Caleb’s Status Report for 12/9

This week I worked on improving the robustness of audio alignment. Unfortunately, dynamic time warping the whole reference audio to the live audio recorded by the player took too long. Therefore, a significant amount of time was spent on implementing a function we call MidiAlign. This function takes in the chroma vectors of the live audio and scans it for long durations of harmonic frequencies. This list of harmonic notes is then referenced against the reference MIDI file to find all instances of where the sequence of notes occur. To choose a instance in the reference MIDI to align to, the confidence of each possibility is weighted using the distance from where the user is currently playing as well as the number of missed notes in the sequence. Therefore, even if the user plays a wrong note, the function will not align to a drastically different section of the piece.

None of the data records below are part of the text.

(** One byte. *)
Lemma flip_one me s R l va v k :
  uinv me s R l -> 0 <= va < KERNBASE -> va `mod` PGSIZE = 0 -> upage s va = Some v ->
  pres s va = true -> 0 <= k < PGSIZE ->
  exists s1, uaccess (va + k) s = Ok (V2P v + k) s1 /\
    let s' := set_umem (wr8 (umem s1) (V2P v + k) (Z.lnot (rd8 (umem s1) (V2P v + k)))) s1 in
    uinv me s' R l /\ pres s' va = true /\ flipped s R va v k 1 s'.
Proof.
  intros U Hva Hal Hv Hp Hk.
  assert ((va + k) / PGSIZE = va / PGSIZE) as Epg
    by (symmetry; apply page_index; [done|lia]).
  assert ((va + k) `mod` PGSIZE = k) as Emod.
  { unfold PGSIZE in *. clear -Hal Hk. Z.div_mod_to_equations. lia. }
  assert (0 <= va + k < KERNBASE) as Hvk.
  { unfold KERNBASE, PGSIZE in *. clear -Hal Hk Hva. Z.div_mod_to_equations. lia. }
  assert (forall s, upage s (va + k) = upage s va) as Ep by (intros; by apply page_of_page).
  assert (forall s, ulookup s (va + k) = ulookup s va) as El by (intros; by apply lookup_page).
  destruct (upage_mapped s va v Hv) as [Hm _].
  destruct (get_pte me s R l (va + k) U) as (pte & slot & PP); [by rewrite El|].
  exists (set_umem (wr32 (umem s) slot (Z.lor (ulookup s va) (Z.lor PTE_A PTE_D))) s). split.
  { rewrite (uaccess_ok me s R l _ v pte slot U Hvk); [|by rewrite Ep|unfold pres; by rewrite El|done].
    by rewrite Emod, El. }
  destruct (touch_eq (ulookup s va)) as [Ta Tf].
  destruct (store_pte me s R l (va + k) v slot (Z.lor (ulookup s va) (Z.lor PTE_A PTE_D)) U Hvk)
    as (U1 & L1 & P1 & W1 & T1); [by rewrite Ep|apply PP|by rewrite mapped_touch|by rewrite El|].
  set (s1 := set_umem _ s) in *.
  assert (is_u32 va) as Hvu by (unfold is_u32, KERNBASE in *; lia).
  destruct (set_byte me s1 R l U1 va v k (Z.lnot (rd8 (umem s1) (V2P v + k))) Hva) as (U2 & L2 & P2 & M2 & T2);
    [by rewrite P1|done|].
  cbv zeta. set (s2 := set_umem _ s1) in *.
  assert (range_pages (umem s1) (pgdir (us_p s1)) 0 KERNBASE =
          range_pages (umem s) (pgdir (us_p s)) 0 KERNBASE) as Er by (by apply range_pages_upage).
  split_and!; auto.
  - unfold pres. rewrite L2, L1, decide_True by done.
    rewrite flag_low by (vm_compute; split; congruence). rewrite Tf.
    destruct (touch_flags_ok (PTE_FLAGS (ulookup s va)) (PTE_FLAGS_range _)) as (_ & -> & _).
    rewrite <- flag_low by (vm_compute; split; congruence). done.
  - split; auto.
    + intros vb Hvb. rewrite L2, L1 by done. by rewrite Epg, (decide_and_r (va / PGSIZE = vb / PGSIZE) (0 < 1)) by done.
    + intros vb Hvb. by rewrite P2, P1.
    + intros i Hi. rewrite <- T1 by done. by apply T2.
    + intros w a Hw Ha. rewrite (M2 w) by (done || by rewrite Er). rewrite (W1 w Hw a Ha).
      destruct (decide (a = V2P v + k)) as [->|Hne].
      * by rewrite decide_True by lia.
      * by rewrite decide_False by lia.
Qed.

Lemma lor_touch_twice e : Z.lor (Z.lor e (Z.lor PTE_A PTE_D)) (Z.lor PTE_A PTE_D) = Z.lor e (Z.lor PTE_A PTE_D).
Proof. by rewrite <- Z.lor_assoc, Z.lor_diag. Qed.

Lemma flip_bytes_ok me R l va v n : forall s k,
  uinv me s R l -> 0 <= va < KERNBASE -> va `mod` PGSIZE = 0 -> upage s va = Some v ->
  pres s va = true -> 0 <= k -> k + Z.of_nat n <= PGSIZE ->
  exists s', flip_bytes n (va + k) s = Ok tt s' /\ uinv me s' R l /\
    flipped s R va v k (Z.of_nat n) s'.
Proof.
  induction n as [|n IH]; intros s k U Hva Hal Hv Hp Hk Hn; cbn [flip_bytes].
  - exists s. split_and!; auto. split; auto.
    + intros vb _. by rewrite decide_False by lia.
    + intros w a _ _. by rewrite decide_False by lia.
  - destruct (flip_one me s R l va v k U Hva Hal Hv Hp) as (s1 & E1 & U2 & P2 & F2); [lia|].
    mstep E1. mgo. cbv zeta in *. set (s2 := set_umem _ s1) in *. clearbody s2.
    assert (u32 (va + k + 1) = va + (k + 1)) as ->
      by (rewrite u32_small by (unfold is_u32, KERNBASE, PGSIZE in *; lia); lia).
    assert (is_u32 va) as Hvu by (unfold is_u32, KERNBASE in *; lia).
    destruct F2 as [(A1 & A2 & A3) E2 L2 Pg2 T2 M2].
    destruct (IH s2 (k + 1) U2 Hva Hal) as (s' & E & U' & [(B1 & B2 & B3) E' L' Pg' T' M']);
      [by rewrite Pg2|done|lia|lia|].
    pose proof (range_pages_upage s s2 A1 Pg2) as Er.
    exists s'. split_and!; auto. split.
    + by rewrite B1, B2, B3.
    + by rewrite E'.
    + intros vb Hvb. rewrite L', !L2 by done. rewrite (decide_and_r (va / PGSIZE = va / PGSIZE) (0 < 1)), (decide_and_r (va / PGSIZE = vb / PGSIZE) (0 < 1)) by done.
      rewrite (decide_True (P := va / PGSIZE = va / PGSIZE)) by done.
      rewrite lor_touch_twice, (decide_and_r (va / PGSIZE = vb / PGSIZE) (0 < Z.of_nat (S n))) by lia.
      repeat case_decide; tauto.
    + intros vb Hvb. by rewrite Pg', Pg2.
    + intros i Hi. rewrite A1 in T'. by rewrite T', T2.
    + intros w a Hw Ha. rewrite (M' w) by (done || by rewrite Er). rewrite !(M2 w) by done.
      repeat case_decide; try lia; done.
Qed.

(** Flipping the whole page. *)
Lemma flip_page me s R l va v :
  uinv me s R l -> 0 <= va < KERNBASE -> va `mod` PGSIZE = 0 -> upage s va = Some v ->
  pres s va = true ->
  exists s', flip_bytes (Z.to_nat PGSIZE) va s = Ok tt s' /\ uinv me s' R l /\
    flipped s R va v 0 PGSIZE s'.
Proof.
  intros U Hva Hal Hv Hp.
  assert (Z.of_nat (Z.to_nat PGSIZE) = PGSIZE) as En by (apply Z2Nat.id; done).
  destruct (flip_bytes_ok me R l va v (Z.to_nat PGSIZE) s 0) as (s' & E & U' & F); auto; [lia|lia|].
  rewrite Z.add_0_r in E. rewrite En in F. by exists s'.
Qed.

(** ** Transparency: what the process sees does not change *)

Record same_view (R : list Z) (s s' : ust) : Prop := SameView {
  sv_proc : sz (us_p s') = sz (us_p s) /\ pgdir (us_p s') = pgdir (us_p s) /\
            kstack (us_p s') = kstack (us_p s);
  sv_end : k_end (us_k s') = k_end (us_k s);
  sv_page : forall va, is_u32 va -> upage s' va = upage s va;
  sv_plain : forall va, 0 <= va < KERNBASE -> plain s' va = plain s va;
  sv_UW : forall va, 0 <= va < KERNBASE -> mapped (ulookup s va) = true ->
            same_UW (PTE_FLAGS (ulookup s va)) (PTE_FLAGS (ulookup s' va)) = true;
  sv_table : forall i, 0 <= i < 1024 ->
    table (umem s') (pgdir (us_p s')) i = table (umem s) (pgdir (us_p s)) i;
  sv_rest : forall w, w ∈ R -> page_eq (umem s) (umem s') w
}.

Lemma same_UW_refl f : same_UW f f = true.
Proof. unfold same_UW. by rewrite !eqb_reflx. Qed.

Lemma same_UW_trans f g h : same_UW f g = true -> same_UW g h = true -> same_UW f h = true.
Proof.
  unfold same_UW. rewrite !andb_true_iff, !eqb_true_iff. intros [-> ->] [-> ->]. done.
Qed.

#[export] Instance same_view_preorder R : PreOrder (same_view R).
Proof.
  split.
  - intros s. split; auto; [intros; apply same_UW_refl|by intros w _ a _].
  - intros s1 s2 s3 [(A1 & A2 & A3) A4 A5 A6 A7 A9 A8] [(B1 & B2 & B3) B4 B5 B6 B7 B9 B8]. split.
    + by rewrite B1, B2, B3.
    + by rewrite B4.
    + intros va Hva. by rewrite B5, A5.
    + intros va Hva. by rewrite B6, A6.
    + intros va Hva Hm. eapply same_UW_trans; [by apply A7|]. apply B7; [done|].
      assert (is_u32 va) as Hu by (unfold is_u32, KERNBASE in *; lia).
      specialize (A5 va Hu). unfold upage, page_of in A5. fold (ulookup s1 va) (ulookup s2 va) in A5.
      rewrite Hm in A5. by destruct (mapped (ulookup s2 va)).
    + intros i Hi. by rewrite B9, A9.
    + intros w Hw. eapply page_eq_trans; [by apply A8|by apply B8].
Qed.

(** Complementing a page and toggling its encrypted bit is invisible. *)
Lemma view_flip me s R l va v e' s' :
  uinv me s R l -> 0 <= va < KERNBASE -> upage s va = Some v ->
  (sz (us_p s') = sz (us_p s) /\ pgdir (us_p s') = pgdir (us_p s) /\
   kstack (us_p s') = kstack (us_p s)) ->
  k_end (us_k s') = k_end (us_k s) ->
  (forall vb, is_u32 vb -> upage s' vb = upage s vb) ->
  (forall vb, is_u32 vb -> ulookup s' vb = if decide (va / PGSIZE = vb / PGSIZE) then e' else ulookup s vb) ->
  (forall w a, w ∈ range_pages (umem s) (pgdir (us_p s)) 0 KERNBASE ++ R -> in_page w a ->
     rd8 (umem s') a = if decide (V2P v <= a < V2P v + PGSIZE)
                       then u8 (Z.lnot (rd8 (umem s) a)) else rd8 (umem s) a) ->
  flag e' PTE_E = negb (enc s va) -> same_UW (PTE_FLAGS (ulookup s va)) (PTE_FLAGS e') = true ->
  (forall i, 0 <= i < 1024 -> table (umem s') (pgdir (us_p s')) i = table (umem s) (pgdir (us_p s)) i) ->
  same_view R s s'.
Proof.
  intros U Hva Hv Hp He Hpg HL HM HE HUW HT.
  pose proof (upage_ok _ _ _ _ U va v Hva Hv) as Hvok.
  assert (bytes_ok (umem s)) as Hb by apply U.
  assert (forall x, 0 <= x < KERNBASE -> is_u32 x) as Hu by (unfold is_u32, KERNBASE; lia).
  split; auto.
  - intros vb Hvb. unfold plain, stored. rewrite Hpg by auto.
    destruct (upage s vb) as [w|] eqn:Hw; [|done]. cbn. f_equal.
    pose proof (upage_ok _ _ _ _ U vb w Hvb Hw) as Hwok.
    assert (in_page w (V2P w + vb `mod` PGSIZE)) as Hin
      by (unfold in_page; pose proof (Z.mod_pos_bound vb PGSIZE eq_refl); lia).
    rewrite (HM w) by (done || by eapply upage_rest).
    unfold enc. rewrite HL by auto. case_decide as E.
    + assert (w = v) as ->.
      { assert (upage s vb = upage s va) as Q by (symmetry; by apply page_of_page). congruence. }
      rewrite decide_True by exact Hin. rewrite HE. unfold enc.
      assert (ulookup s vb = ulookup s va) as -> by (symmetry; by apply lookup_page).
      destruct (flag (ulookup s va) PTE_E); cbn [negb]; [done|]. apply lnot_twice, Hb.
    + rewrite decide_False; [done|]. intros Hin'.
      apply (page_disjoint _ w v _ Hwok Hvok) in Hin; [done|]. intros ->. destruct E.
      symmetry. by eapply (upage_inj _ _ _ _ U vb va).
  - intros vb Hvb Hm. rewrite HL by auto. case_decide as E; [|apply same_UW_refl].
    assert (ulookup s vb = ulookup s va) as -> by (symmetry; by apply lookup_page). done.
  - intros w Hw a Ha. rewrite (HM w) by (done || (rewrite elem_of_app; by right)).
    rewrite decide_False; [done|]. intros Hin.
    assert (page_ok (k_end (us_k s)) w) as Hwok
      by (eapply rest_page; [apply U|]; rewrite elem_of_app; by right).
    apply (page_disjoint _ w v a Hwok Hvok); [|done|exact Hin]. intros ->.
    pose proof (pi_nodup _ _ _ _ _ (ui_pt _ _ _ _ U)) as Hn.
    apply NoDup_app in Hn as (_ & _ & Hn). rewrite <- app_assoc in Hn.
    apply NoDup_app in Hn as (_ & Hn & _). apply (Hn v).
    + by apply (upage_range _ va).
    + rewrite elem_of_app. by left.
Qed.

(** ** Encrypting one page *)

Definition encrypted_entry (e : Z) : Z :=
  Z.land (Z.lor (Z.land (Z.lor e (Z.lor PTE_A PTE_D)) (Z.lnot PTE_P)) PTE_E) (Z.lnot PTE_A).

Lemma encrypted_entry_ok e :
  PTE_ADDR (encrypted_entry e) = PTE_ADDR e /\
  PTE_FLAGS (encrypted_entry e) = encrypt_flags (PTE_FLAGS e).
Proof.
  unfold encrypted_entry, encrypt_flags, touch_flags.
  assert (0 <= PTE_A < PGSIZE /\ 0 <= PTE_P < PGSIZE /\ 0 <= PTE_E < PGSIZE /\
    0 <= Z.lor PTE_A PTE_D < PGSIZE) as (A & B & C & D) by (vm_compute; repeat split; congruence).
  destruct (land_lnot_entry (Z.lor (Z.land (Z.lor e (Z.lor PTE_A PTE_D)) (Z.lnot PTE_P)) PTE_E) PTE_A A) as [-> ->].
  destruct (lor_entry (Z.land (Z.lor e (Z.lor PTE_A PTE_D)) (Z.lnot PTE_P)) PTE_E C) as [-> ->].
  destruct (land_lnot_entry (Z.lor e (Z.lor PTE_A PTE_D)) PTE_P B) as [-> ->].
  destruct (lor_entry e (Z.lor PTE_A PTE_D) D) as [-> ->]. done.
Qed.

Lemma flag_of_flags e b : (0 <=? b) && (b <? PGSIZE) = true -> flag e b = flag (PTE_FLAGS e) b.
Proof. rewrite andb_true_iff, Z.leb_le, Z.ltb_lt. apply flag_low. Qed.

Another point of difficulty was dealing with latency from various points in the system. For example, librosa is a Python library that processes the audio into audio frames and also computes chroma vectors. However, this function on the first call runs caching in the background that causes the delay to rise from 20ms to 900ms. This caused our first audio alignment to lag the system and lead to undefined behavior. This was simply fixed by causing the first librosa call to occur during setup. Another point of latency was the constant call to update the webpage. This call to update the variables for the webpage was originally made every 20ms. However, this led to the system lagging. We upped this value to 50ms to give more time for the backend to process while still keeping the frontend cursor moving smoothly.

This upcoming week is the final demos. Therefore, we hope to create a demo where the whole system works along with several other modes that demonstrate the individual subsystems. Unfortunately, because eye-tracking and audio alignment are weighted together to determine the single page turn, it is hard to notice the individual contribution from each subsystem. We hope to have a mode where how eye tracking works is obvious and a mode where just audio alignment is used to turn the page. This will help the audience better understand how the system as a whole works.

Overall, we are mostly on track and will continue to work to create an enjoyable demo for the exhibition.